§ EXERCISE AIM
Copy out all of the records, exactly as they appear.
** Opening RECORDS SUPPLIED block **
Lemma flow_finish_ok c owners l f flight loaded now :
  flow_ok (c, owners) -> owners !! f = Some l -> table c !! f = Some flight ->
  (forall v, loaded = Ok v -> loads l (Ok v)) ->
  flow_ok (lookup_finish l c f loaded now, owners).
Proof.
  intros Hok Ho Hf Hloaded.
  assert (Hl : lookup_ok l) by (pose proof (fk_owners _ Hok) as Ha; rewrite Forall_lookup in Ha; by eapply Ha).
  destruct l as [p path|p path]; cbn [lookup_finish].
  - unfold native_finish. eapply (publish_flow c owners (Native p path)); [done..| |].
    + intros v Hv%refused_stays. by apply Hloaded.
    + intros k e. destruct (refuse_expired _ _ _) as [v|] eqn:Er; [|done]. destruct (present v); [|done].
      intros [= <- <-]. apply refused_stays in Er. exists (Native p path). cbn [credentials_]. auto.
  - unfold custom_finish. eapply (publish_flow c owners (Custom p path)); [done..| |].
    + intros v Hv%refused_stays. by apply Hloaded.
    + intros k e. destruct (refuse_expired _ _ _) as [v|] eqn:Er; [|done].
      unfold str_eqb. case_bool_decide as Hp; [done|]. intros [= <- <-]. apply refused_stays in Er.
      exists (Custom p path). cbn [credentials_]. auto.
Qed.

Lemma fewer_entries (c : CredentialCache) (owners : list Lookup) (m : gmap str Entry) :
  flow_ok (c, owners) -> m ⊆ entries_ c -> flow_ok (c <| entries_ := m |>, owners).
Proof.
  intros Hok Hm. constructor; cbn; try apply Hok. intros k e Hk. apply (fk_entries _ Hok). cbn.
  by eapply lookup_weaken.
Qed.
** Closing RECORDS SUPPLIED block **
§ RESPONSE BELOW
Lemma flow_finish_ok c owners l f flight loaded now :
  flow_ok (c, owners) -> owners !! f = Some l -> table c !! f = Some flight ->
  (forall v, loaded = Ok v -> loads l (Ok v)) ->
  flow_ok (lookup_finish l c f loaded now, owners).
Proof.
  intros Hok Ho Hf Hloaded.
  assert (Hl : lookup_ok l) by (pose proof (fk_owners _ Hok) as Ha; rewrite Forall_lookup in Ha; by eapply Ha).
  destruct l as [p path|p path]; cbn [lookup_finish].
  - unfold native_finish. eapply (publish_flow c owners (Native p path)); [done..| |].
    + intros v Hv%refused_stays. by apply Hloaded.
    + intros k e. destruct (refuse_expired _ _ _) as [v|] eqn:Er; [|done]. destruct (present v); [|done].
      intros [= <- <-]. apply refused_stays in Er. exists (Native p path). cbn [credentials_]. auto.
  - unfold custom_finish. eapply (publish_flow c owners (Custom p path)); [done..| |].
    + intros v Hv%refused_stays. by apply Hloaded.
    + intros k e. destruct (refuse_expired _ _ _) as [v|] eqn:Er; [|done].
      unfold str_eqb. case_bool_decide as Hp; [done|]. intros [= <- <-]. apply refused_stays in Er.
      exists (Custom p path). cbn [credentials_]. auto.
Qed.

Lemma fewer_entries (c : CredentialCache) (owners : list Lookup) (m : gmap str Entry) :
  flow_ok (c, owners) -> m ⊆ entries_ c -> flow_ok (c <| entries_ := m |>, owners).
Proof.
  intros Hok Hm. constructor; cbn; try apply Hok. intros k e Hk. apply (fk_entries _ Hok). cbn.
  by eapply lookup_weaken.
Qed.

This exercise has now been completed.